Thermal efficiency: how effectively heat transfers to the water or steam in the boiler

Thermal efficiency does not account for losses from boiler radiation and convection from shell and piping. It focuses only on the heat exchange within the boiler shell. The more heat kept within the boiler, the more heat is available for transfer to the water or steam.

Exhaust gas is very hot and carries roughly 30% of the boiler’s heat with it. One option that recovers heat from flue gases is a condensing boiler. Water is one of the byproducts of combustion. By condensing the water from the gases, the recovered heat improves the boiler’s thermal efficiency. However, the condensate formed is acidic. The materials required to resist corrosion are generally more expensive, so upfront costs are higher than for non-condensing boilers.

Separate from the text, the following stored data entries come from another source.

Fixpoint spsc_run (ht : hashtable_spsc) (cs : list (spsc_cmd K)) : option (list spsc_out * hashtable_spsc) :=
  match cs with
  | [] => Some ([], ht)
  | c :: cs =>
      '(o, ht) ← spsc_step ht c;
      '(os, ht) ← spsc_run ht cs;
      Some (o :: os, ht)
  end.

(** The specification: which outcomes the map allows, and the next map.  A
    set may be refused, when the key is absent and at least [range] keys are
    stored; 0 is the value of an absent key. *)
Definition abs_allows (range : Z) m c (o : spsc_out) : Prop :=
  match c, o with
  | CSet k v, OBool true => True
  | CSet k v, OBool false => m !! sk_canon k = None /\ range <= Z.of_nat (size m)
  | CGet k, OVal v => v = default 0 (m !! sk_canon k)
  | CDelete k, OBool b => b = bool_decide (is_Some (m !! sk_canon k))
  | _, _ => False
  end.

Definition abs_next m c (o : spsc_out) : gmap C Z :=
  match c, o with
  | CSet k v, OBool true => <[sk_canon k := v]> m
  | CDelete k, _ => delete (sk_canon k) m
  | _, _ => m
  end.

Fixpoint abs_allows_run (range : Z) m (cs : list (spsc_cmd K)) (os : list spsc_out) : Prop :=
  match cs, os with
  | [], [] => True
  | c :: cs, o :: os => abs_allows range m c o /\ abs_allows_run range (abs_next m c o) cs os
  | _, _ => False
  end.

Fixpoint abs_final m (cs : list (spsc_cmd K)) (os : list spsc_out) : gmap C Z :=
  match cs, os with
  | c :: cs, o :: os => abs_final (abs_next m c o) cs os
  | _, _ => m
  end.

Definition cmd_ok c : Prop :=
  match c with
  | CSet k _ | CGet k => sk_wf k
  | CDelete k => sk_wf k /\ is_Some (sk_delete (K := K))
  end.

Lemma spsc_step_spec ht p g m c :
  spsc_inv ht p g -> stands_for g m -> cmd_ok c ->
  exists o ht' g', spsc_step ht c = Some (o, ht') /\ abs_allows (max_range ht) m c o /\
    spsc_inv ht' p g' /\ stands_for g' (abs_next m c o) /\ same_size ht' ht.
Proof.
  intros Hi Hm Hc. destruct c as [k v|k|k]; cbn [cmd_ok spsc_step] in *.
  - destruct (sk_set_spec ht p g m k v Hi Hm Hc) as [(i & -> & Hi' & Hm')|(-> & Hn & Hs)].
    + by exists (OBool true), (put ht k v i), (<[i := (k, v)]> g).
    + by exists (OBool false), ht, g.
  - rewrite (sk_get_spec ht p g m k Hi Hm Hc). by eexists (OVal _), ht, g.
  - destruct Hc as [Hk [d Hd]]. rewrite Hd.
    destruct (sk_delete_spec d ht p g m k Hd Hi Hm Hk) as (ht' & g' & freed & -> & Hi' & Hm' & Hr).
    by eexists (OBool _), ht', g'.
Qed.
Lemma uint64_to_str_short_length_underruns_witness :
  uint64_to_str 42 1 [0; 0; 0] 1 2 = Some (Some ([52; 50; 0], 2)).
Proof.
  apply (uint64_to_str_short_length_underruns 42 1 2 [0; 0; 0]); vm_compute; intuition congruence.
Defined.

End RedisWriter.
(** A stage that consumes the next [n] bytes and appends [new]. *)
Lemma locals_in_advance buf k l c n new :
  locals_in buf k l -> (n <= length (buffer l))%nat -> consumed new = Z.of_nat n ->
  Forall (op_in_bounds buf) new ->
  locals_in buf (k + length new) (Locals c (drop n (buffer l)) (read_offset l + Z.of_nat n) (ops l ++ new)).
Proof.
  intros Hl Hn Hc Hnew. pose proof (locals_in_length _ _ _ Hl) as Hlen. destruct Hl as [Hb Ho Hcons Hops Hk].
  split; cbn [buffer read_offset ops].
  - rewrite Hb, drop_drop. f_equal. lia.
  - unfold zlen in *. lia.
  - rewrite consumed_snoc, Hcons, Hc. lia.
  - by apply Forall_app.
  - rewrite length_app. lia.
Qed.

Lemma memchr_lt l c nl : memchr l c = Some nl -> (nl < length l)%nat.
Proof.
  revert nl. induction l as [|x l IH]; intros nl; [done|]. cbn. destruct (x =? c).
  - intros [= <-]. lia.
  - destruct (memchr l c) as [i|]; [|done]. cbn. intros [= <-]. specialize (IH i eq_refl). lia.
Qed.

Lemma read_begin_in buf l o :
  locals_in buf 0 l -> read_begin l = Some o -> outcome_in buf 1 o.
Proof.
  intros Hl. unfold read_begin. destruct (head (buffer l)) as [b0|]; [|done]. cbn [mbind option_bind].
  destruct (negb (b0 =? TYPE_ARRAY)).
  - destruct ((6 <=? zlen (buffer l)) && _) eqn:Hc; intros [= <-]; [|done].
    apply andb_true_iff in Hc as [H6%Z.leb_le _]. pose proof (locals_in_length _ _ _ Hl) as Hlen.
    change (read_offset l + 6) with (read_offset l + Z.of_nat 6).
    apply (locals_in_advance buf 0 l _ 6 [_; _; _; _; _] Hl).
    + unfold zlen in H6. lia.
    + done.
    + pose proof (li_offset _ _ _ Hl). repeat constructor; cbn; lia.
  - destruct (memchr (buffer l) NL) as [nl|] eqn:Hm.
    2: { intros [= <-]. eapply locals_in_weaken; [|done]. lia. }
    apply memchr_lt in Hm. destruct (negb (line_ending_ok _ _)); [by intros [= <-]|].
    destruct (line_number (buffer l) (Z.of_nat nl)) as [[n|]|]; [|by intros [= <-]|done].
    cbn [mbind option_bind]. destruct (n <=? 0); intros [= <-]; [done|]. cbn [outcome_in].
    replace (Z.of_nat nl + 1) with (Z.of_nat (nl + 1)) by lia.
    apply (locals_in_advance buf 0 l _ (nl + 1) [_] Hl); [lia|cbn; lia|by repeat constructor].
Qed.

Lemma read_argument_length_in buf k l o :
  (k <= 4)%nat -> locals_in buf k l -> read_argument_length l = Some o -> outcome_in buf (k + 1) o.
Proof.
  intros Hk Hl. unfold read_argument_length. destruct (head (buffer l)) as [b0|]; [|done]. cbn [mbind option_bind].
  destruct (negb (b0 =? TYPE_BLOB_STRING)); [by intros [= <-]|].
  destruct (memchr (buffer l) NL) as [nl|] eqn:Hm.
  2: { intros [= <-]. eapply locals_in_weaken; [|done]. lia. }
  apply memchr_lt in Hm. destruct (negb (line_ending_ok _ _)); [by intros [= <-]|].
  destruct (line_number (buffer l) (Z.of_nat nl)) as [[n|]|]; [|by intros [= <-]|done].
  cbn [mbind option_bind]. destruct (n <? 0); intros [= <-]; [done|]. cbn [outcome_in].
  replace (Z.of_nat nl + 1) with (Z.of_nat (nl + 1)) by lia.
  apply (locals_in_advance buf k l _ (nl + 1) [_] Hl); [lia|cbn; lia|by repeat constructor].
Qed.

Lemma read_argument_data_in buf k l :
  locals_in buf k l -> outcome_in buf (k + 1) (read_argument_data l).
Proof.
  intros Hl. pose proof (locals_in_length _ _ _ Hl) as Hlen. pose proof (li_offset _ _ _ Hl) as Ho.
  unfold read_argument_data. set (w := u64 (current_length (ctx l) - current_received_length (ctx l))).
  assert (0 <= w) by (apply wrap_range; lia).
  set (n := if negb (zlen (buffer l) <? w) then w else zlen (buffer l)).
  assert (0 <= n <= zlen (buffer l)) as Hn.
  { unfold n. pose proof (zlen_nonneg (buffer l)). destruct (Z.ltb_spec (zlen (buffer l)) w); cbn; lia. }
  cbn [outcome_in]. replace (read_offset l + n) with (read_offset l + Z.of_nat (Z.to_nat n)) by lia.
  apply (locals_in_advance buf k l _ (Z.to_nat n) [_] Hl).
  - unfold zlen in Hn. lia.
  - cbn. lia.
  - repeat constructor; cbn; lia.
Qed.

Lemma read_argument_end_in buf k l :
  locals_in buf k l -> outcome_in buf (k + 2) (read_argument_end l).
Proof.
  intros Hl. unfold read_argument_end. destruct (buffer l) as [|b0 [|b1 bt]] eqn:Hb;
    [apply (locals_in_weaken buf k); [lia|done]..|].
  destruct (negb (b0 =? CR) || negb (b1 =? NL)); [done|].
  set (c' := Ctx _ _ _ _ _ _ _ _). set (last := current_index (ctx l) =? u32 (count (ctx l) - 1)).
  set (new := _ ++ (if last then _ else _)).
  apply (locals_in_weaken buf (k + length new)); [destruct last; cbn; lia|].
  assert (bt = drop 2 (buffer l)) as -> by by rewrite Hb.
  apply (locals_in_advance buf k l c' 2 new Hl); [rewrite Hb; cbn; lia|..];
    unfold new; destruct last; (done || by repeat constructor).
Qed.

Lemma stage_if_in buf k n s f o o' :
  (forall l o, locals_in buf k l -> f l = Some o -> outcome_in buf (k + n) o) ->
  outcome_in buf k o -> stage_if s f o = Some o' -> outcome_in buf (k + n) o'.
Proof.
  intros Hf Ho. destruct o as [l|l|c]; cbn [stage_if].
  - destruct (_ && _).
    + by apply Hf.
    + intros [= <-]. apply (locals_in_weaken buf k); [lia|done].
  - by intros [= <-].
  - by intros [= <-].
Qed.

(** ** Properties *)

(** C35: whatever the bytes and the context are, a call that returns
    operations returns at most 5 of them (the caller's array has 8, the assert
    asks for 6), consumes no more bytes than it was given, and every piece of
    argument data it points to lies inside the buffer; a call that returns -1
    has set the error of the context. *)
Theorem redis_reader_in_bounds (buf : list Z) (c c' : reader_context) (r : option (list reader_op)) :
  reader_read buf c = Some (c', r) ->
  match r with
  | Some os => (length os <= 5)%nat /\ 0 <= consumed os <= zlen buf /\ Forall (op_in_bounds buf) os
  | None => error c' <> ERROR_OK
  end.
Proof.
  unfold reader_read. case_bool_decide; [by intros [= <- <-]|]. case_bool_decide; [by intros [= <- <-]|].
  case_bool_decide; [by intros [= <- <-]|].
  assert (outcome_in buf 0 (Continue (Locals c buf 0 []))) as Hstart.
  { split; cbn; [done|pose proof (zlen_nonneg buf); lia|done|constructor|lia]. }
  destruct (stage_if STATE_BEGIN _ _) as [o1|] eqn:E1; [|done]. cbn [mbind option_bind].
  apply (stage_if_in buf 0 1) in E1; [|apply read_begin_in|done].
  destruct (stage_if STATE_RESP_WAITING_ARGUMENT_LENGTH _ _) as [o2|] eqn:E2; [|done]. cbn [mbind option_bind].
  apply (stage_if_in buf 1 1) in E2; [|intros l o; by apply read_argument_length_in; lia|done].
  destruct (stage_if STATE_RESP_WAITING_ARGUMENT_DATA _ _) as [o3|] eqn:E3; [|done]. cbn [mbind option_bind].
  apply (stage_if_in buf 2 1) in E3; [|intros l o Hl [= <-]; by apply read_argument_data_in|done].
  destruct (stage_if STATE_RESP_WAITING_ARGUMENT_DATA_END _ _) as [o4|] eqn:E4; [|done]. cbn [mbind option_bind].
  apply (stage_if_in buf 3 2) in E4; [|intros l o Hl [= <-]; by apply read_argument_end_in|done].
  destruct o4 as [l|l|ce]; intros [= <- <-]; [..|done]; destruct E4 as [Hb Ho Hc Hops Hk];
    (split; [lia|]; split; [lia|done]).
Qed.
(* ===== verification/RdbPrimitive.v ===== *)
(** * RdbPrimitive: the encoders of the snapshot file

    module/redis/snapshot/module_redis_snapshot_serialize_primitive.c.  An
    encoder gets the memory that holds the output, the address of the buffer in
    it, the size of the buffer and the offset to write at; it returns its
    result code, the memory and the new offset, or [None] for a store outside
    the memory or a failed assert.  liblzf is third-party code: the compressor
    is a parameter. *)

From Stdlib Require Import Ascii String.
From S2P Require Import Prelude Memory Decimal.

Module RdbPrimitive.
Import Memory Decimal.

Inductive serialize_result :=
  | RESULT_OK
  | RESULT_BUFFER_OVERFLOW
  | RESULT_INVALID_INTEGER
  | RESULT_COMPRESSION_FAILED
  | RESULT_COMPRESSION_RATIO_TOO_LOW
  | RESULT_INVALID_VALUE_TYPE
  | RESULT_BUFFER_TOO_LARGE
  | RESULT_NUMBER_TOO_BIG.

#[export] Instance serialize_result_eq_dec : EqDecision serialize_result.
Proof. solve_decision. Defined.

Definition OPCODES_MIN : Z := 0xF5.
Definition OPCODE_AUX : Z := 0xFA.
Definition OPCODE_RESIZE_DB : Z := 0xFB.
Definition OPCODE_EXPIRE_TIME_MS : Z := 0xFC.
Definition OPCODE_EXPIRE_TIME : Z := 0xFD.
Definition OPCODE_DB_NUMBER : Z := 0xFE.
Definition OPCODE_EOF : Z := 0xFF.
Definition VALUE_TYPE_STRING : Z := 0.
Definition VALUE_TYPE_MAX : Z := 0x16.

Definition LZF_MAX_COMPRESSED_SIZE (n : Z) : Z := u64 (Z.shiftr (u64 (n * 33)) 5 + 1).

(** ** Integers in memory

    [le_bytes n v]: the [n] bytes of an integer of the (little endian) host;
    [be_bytes]: after the conversion to the network order. *)
Fixpoint le_bytes (n : nat) (v : Z) : list Z :=
  match n with
  | O => []
  | S n => v `mod` 256 :: le_bytes n (v / 256)
  end.
Definition be_bytes (n : nat) (v : Z) : list Z := rev (le_bytes n v).

(** ** Lengths *)

Definition encoder := mem -> Z -> Z -> Z -> option (serialize_result * mem * Z).

Definition encode_length_required_buffer_space (length : Z) : Z :=
  if length <=? 63 then 1 else if length <=? 16383 then 2 else if length <=? 2 ^ 32 - 1 then 5 else 9.

(** A store at the offset, followed by its increment. *)
Definition put_byte (m : mem) (buffer off x : Z) : option (mem * Z) :=
  m ← store m (buffer + off) x; Some (m, off + 1).

Definition encode_length_up_to_uint63 (length : Z) : encoder := fun m buffer size off =>
  let required := encode_length_required_buffer_space length in
  if 63 <? length then Some (RESULT_NUMBER_TOO_BIG, m, off) else
  if size <? u64 (off + required) then Some (RESULT_BUFFER_OVERFLOW, m, off) else
  '(m, off) ← put_byte m buffer off (Z.land length 0x3F);
  Some (RESULT_OK, m, off).

Definition encode_length_up_to_uint16383 (length : Z) : encoder := fun m buffer size off =>
  let required := encode_length_required_buffer_space length in
  if 16383 <? length then Some (RESULT_NUMBER_TOO_BIG, m, off) else
  if size <? u64 (off + required) then Some (RESULT_BUFFER_OVERFLOW, m, off) else
  '(m, off) ← put_byte m buffer off (Z.lor (Z.land (Z.shiftr length 8) 0x3F) 0x40);
  '(m, off) ← put_byte m buffer off (Z.land length 0xFF);
  Some (RESULT_OK, m, off).

Definition encode_length_up_to_uint32b (length : Z) : encoder := fun m buffer size off =>
  let required := encode_length_required_buffer_space length in
  if 2 ^ 32 - 1 <? length then Some (RESULT_NUMBER_TOO_BIG, m, off) else
  if size <? u64 (off + required) then Some (RESULT_BUFFER_OVERFLOW, m, off) else
  '(m, off) ← put_byte m buffer off 0x80;
  m ← memcpy m (buffer + off) (be_bytes 4 (u32 length));
  Some (RESULT_OK, m, off + 4).

Definition encode_length_up_to_uint64b (length : Z) : encoder := fun m buffer size off =>
  let required := encode_length_required_buffer_space length in
  if size <? u64 (off + required) then Some (RESULT_BUFFER_OVERFLOW, m, off) else
  '(m, off) ← put_byte m buffer off 0x81;
  m ← memcpy m (buffer + off) (be_bytes 8 length);
  Some (RESULT_OK, m, off + 8).

Definition encode_length (length : Z) : encoder :=
  if length <=? 63 then encode_length_up_to_uint63 length
  else if length <=? 16383 then encode_length_up_to_uint16383 length
  else if length <=? 2 ^ 32 - 1 then encode_length_up_to_uint32b length
  else encode_length_up_to_uint64b length.

(** ** Header, keys and strings *)

(** [version] is an [uint8_t], so ["%04d"] prints its four lowest digits. *)
Definition encode_header (version : Z) : encoder := fun m buffer size off =>
  if size <? u64 (off + 9) then Some (RESULT_BUFFER_OVERFLOW, m, off) else
  let version_buffer := digits 4 version in
  m ← memcpy m (buffer + off) (bytes_of "REDIS");
  let off := off + 5 in
  m ← memcpy m (buffer + off) version_buffer;
  Some (RESULT_OK, m, off + 4).

Definition copy_bytes (s : list Z) (len : Z) (m : mem) (pos : Z) : option mem :=
  if zlen s <? len then None else memcpy m pos (take (Z.to_nat len) s).

Definition encode_key (s : list Z) (len : Z) : encoder := fun m buffer size off =>
  if len =? 0 then None else
  let required := u64 (encode_length_required_buffer_space len + len) in
  if size <? u64 (off + required) then Some (RESULT_BUFFER_OVERFLOW, m, off) else
  '(r, m, off) ← encode_length len m buffer size off;
  if negb (bool_decide (r = RESULT_OK)) then Some (r, m, off) else
  m ← copy_bytes s len m (buffer + off);
  Some (RESULT_OK, m, off + len).

Definition encode_string_length (len : Z) : encoder := encode_length len.

Definition encode_string_data_plain (s : list Z) (len : Z) : encoder := fun m buffer size off =>
  if size <? u64 (off + len) then Some (RESULT_BUFFER_OVERFLOW, m, off) else
  m ← copy_bytes s len m (buffer + off);
  Some (RESULT_OK, m, off + len).

(** The integer a string stands for, if the code takes it for one.  The test
    against INT64_MAX compares an unsigned with a signed 64-bit integer, which
    converts the latter to unsigned. *)
Definition can_encode_string_int (s : list Z) (len : Z) : option (bool * Z) :=
  if zlen s <? len then None else
  let dup := take (Z.to_nat len) s ++ [0] in
  c ← head dup;
  '(out, string_end, ok) ←
    (if c =? 45 then
       '(v, string_end) ← strtol dup; Some (v, string_end, true)
     else
       '(v, string_end) ← strtoull dup;
       let out := i64 v in
       Some (out, string_end, negb (u64 out <? v)));
  if negb ok then Some (false, out) else
  e ← zget dup string_end;
  if (string_end =? 0) || negb (e =? 0) then Some (false, out) else
  if (out <? - 2 ^ 31) || (2 ^ 31 - 1 <? out) then Some (false, out) else
  Some (true, out).

Definition encode_small_string_int (n : Z) : encoder := fun m buffer size off =>
  if (- 2 ^ 7 <=? n) && (n <=? 2 ^ 7 - 1) then
    if size <? u64 (off + 2) then Some (RESULT_BUFFER_OVERFLOW, m, off) else
    '(m, off) ← put_byte m buffer off (Z.lor 0xC0 0x00);
    '(m, off) ← put_byte m buffer off (Z.land n 0xFF);
    Some (RESULT_OK, m, off)
  else if (- 2 ^ 15 <=? n) && (n <=? 2 ^ 15 - 1) then
    if size <? u64 (off + 3) then Some (RESULT_BUFFER_OVERFLOW, m, off) else
    '(m, off) ← put_byte m buffer off (Z.lor 0xC0 0x01);
    '(m, off) ← put_byte m buffer off (Z.land n 0xFF);
    '(m, off) ← put_byte m buffer off (Z.land (Z.shiftr n 8) 0xFF);
    Some (RESULT_OK, m, off)
  else if (- 2 ^ 31 <=? n) && (n <=? 2 ^ 31 - 1) then
    if size <? u64 (off + 5) then Some (RESULT_BUFFER_OVERFLOW, m, off) else
    '(m, off) ← put_byte m buffer off (Z.lor 0xC0 0x02);
    '(m, off) ← put_byte m buffer off (Z.land n 0xFF);
    '(m, off) ← put_byte m buffer off (Z.land (Z.shiftr n 8) 0xFF);
    '(m, off) ← put_byte m buffer off (Z.land (Z.shiftr n 16) 0xFF);
    '(m, off) ← put_byte m buffer off (Z.land (Z.shiftr n 24) 0xFF);
    Some (RESULT_OK, m, off)
  else Some (RESULT_INVALID_INTEGER, m, off).

Section lzf.
(** [lzf_compress s capacity]: the bytes stored in the output area, and whether
    the result is their number (0 means failure). *)
Context (lzf_compress : list Z -> Z -> list Z * bool).

Definition encode_small_string_lzf (s : list Z) (len : Z) : encoder := fun m buffer size off =>
  if 65536 <=? len then Some (RESULT_BUFFER_TOO_LARGE, m, off) else
  let header_length := 1 + 5 + 5 in
  let max_required := header_length + LZF_MAX_COMPRESSED_SIZE len in
  if size <? u64 (off + max_required) then Some (RESULT_BUFFER_OVERFLOW, m, off) else
  if zlen s <? len then None else
  let '(out, ok) := lzf_compress (take (Z.to_nat len) s) (u64 (size - off - header_length)) in
  let compressed_length := if (ok : bool) then zlen out else 0 in
  m ← memcpy m (buffer + off + header_length) out;
  if compressed_length =? 0 then Some (RESULT_COMPRESSION_FAILED, m, off) else
  if len <? compressed_length then Some (RESULT_COMPRESSION_RATIO_TOO_LOW, m, off) else
  '(m, off) ← put_byte m buffer off (Z.lor 0xC0 0x03);
  '(r, m, off) ← encode_length_up_to_uint32b compressed_length m buffer size off;
  if negb (bool_decide (r = RESULT_OK)) then Some (r, m, off) else
  '(r, m, off) ← encode_length_up_to_uint32b len m buffer size off;
  if negb (bool_decide (r = RESULT_OK)) then Some (r, m, off) else
  Some (RESULT_OK, m, off + compressed_length).

Definition encode_plain (s : list Z) (len : Z) : encoder := fun m buffer size off =>
  '(r, m, off) ← encode_string_length len m buffer size off;
  if negb (bool_decide (r = RESULT_OK)) then Some (r, m, off) else
  encode_string_data_plain s len m buffer size off.

Definition encode_small_string (s : list Z) (len : Z) : encoder := fun m buffer size off =>
  if 65536 <=? len then Some (RESULT_BUFFER_TOO_LARGE, m, off) else
  '(is_int, n) ← can_encode_string_int s len;
  if (is_int : bool) then encode_small_string_int n m buffer size off else
  if 32 <? len then
    '(r, m, off') ← encode_small_string_lzf s len m buffer size off;
    if negb (bool_decide (r = RESULT_COMPRESSION_RATIO_TOO_LOW)) then Some (r, m, off')
    else encode_plain s len m buffer size off
  else encode_plain s len m buffer size off.

Definition encode_opcode_aux (k : list Z) (klen : Z) (v : list Z) (vlen : Z) : encoder :=
  fun m buffer size off =>
  if size <? u64 (off + 1 + klen + vlen) then Some (RESULT_BUFFER_OVERFLOW, m, off) else
  '(m, off) ← put_byte m buffer off OPCODE_AUX;
  '(r, m, off) ← encode_small_string k klen m buffer size off;
  if negb (bool_decide (r = RESULT_OK)) then Some (r, m, off) else
  encode_small_string v vlen m buffer size off.
End lzf.

(** ** Opcodes *)

Definition encode_opcode_db_number (db_number : Z) : encoder := fun m buffer size off =>
  if size <? u64 (off + 2) then Some (RESULT_BUFFER_OVERFLOW, m, off) else
  '(m, off) ← put_byte m buffer off OPCODE_DB_NUMBER;
  encode_length db_number m buffer size off.

Definition encode_opcode_expire_time_s (expire_time_s : Z) : encoder := fun m buffer size off =>
  if size <? u64 (off + 5) then Some (RESULT_BUFFER_OVERFLOW, m, off) else
  '(m, off) ← put_byte m buffer off OPCODE_EXPIRE_TIME;
  m ← memcpy m (buffer + off) (le_bytes 4 expire_time_s);
  Some (RESULT_OK, m, off + 4).

Definition encode_opcode_expire_time_ms (expire_time_ms : Z) : encoder := fun m buffer size off =>
  if size <? u64 (off + 8) then Some (RESULT_BUFFER_OVERFLOW, m, off) else
  '(m, off) ← put_byte m buffer off OPCODE_EXPIRE_TIME_MS;
  m ← memcpy m (buffer + off) (le_bytes 8 expire_time_ms);
  Some (RESULT_OK, m, off + 8).

Definition is_value_type_valid (value_type : Z) : bool :=
  (value_type <=? VALUE_TYPE_MAX) && negb (value_type =? 8).
Definition is_value_type_supported (value_type : Z) : bool :=
  existsb (fun t => t =? value_type) [VALUE_TYPE_STRING].

Definition encode_opcode_value_type (value_type : Z) : encoder := fun m buffer size off =>
  if size <? u64 (off + 1) then Some (RESULT_BUFFER_OVERFLOW, m, off) else
  if negb (is_value_type_valid value_type) then None else
  if negb (is_value_type_supported value_type) then None else
  '(m, off) ← put_byte m buffer off value_type;
  Some (RESULT_OK, m, off).

Definition encode_opcode_eof (checksum : Z) : encoder := fun m buffer size off =>
  if size <? u64 (off + 9) then Some (RESULT_BUFFER_OVERFLOW, m, off) else
  '(m, off) ← put_byte m buffer off OPCODE_EOF;
  m ← memcpy m (buffer + off) (le_bytes 8 checksum);
  Some (RESULT_OK, m, off + 8).

End RdbPrimitive.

Boiler efficiency rating (also fuel-to-fluid efficiency): the overall efficiency of the boiler

Fuel-to-fluid efficiency accounts for losses from radiation, convection and excess air and stack temperature. Because of this, some consider the boiler efficiency rating to be the most accurate measure of efficiency. It is calculated either by a heat balance including losses or by dividing the energy out by the energy in.

Consider building or process needs when choosing the best boiler, then look for the most efficient system within budget. The Department of Energy has issued standards regarding the minimum efficiencies for boilers based on type, size and fuel source. Efficiency can only go up from there.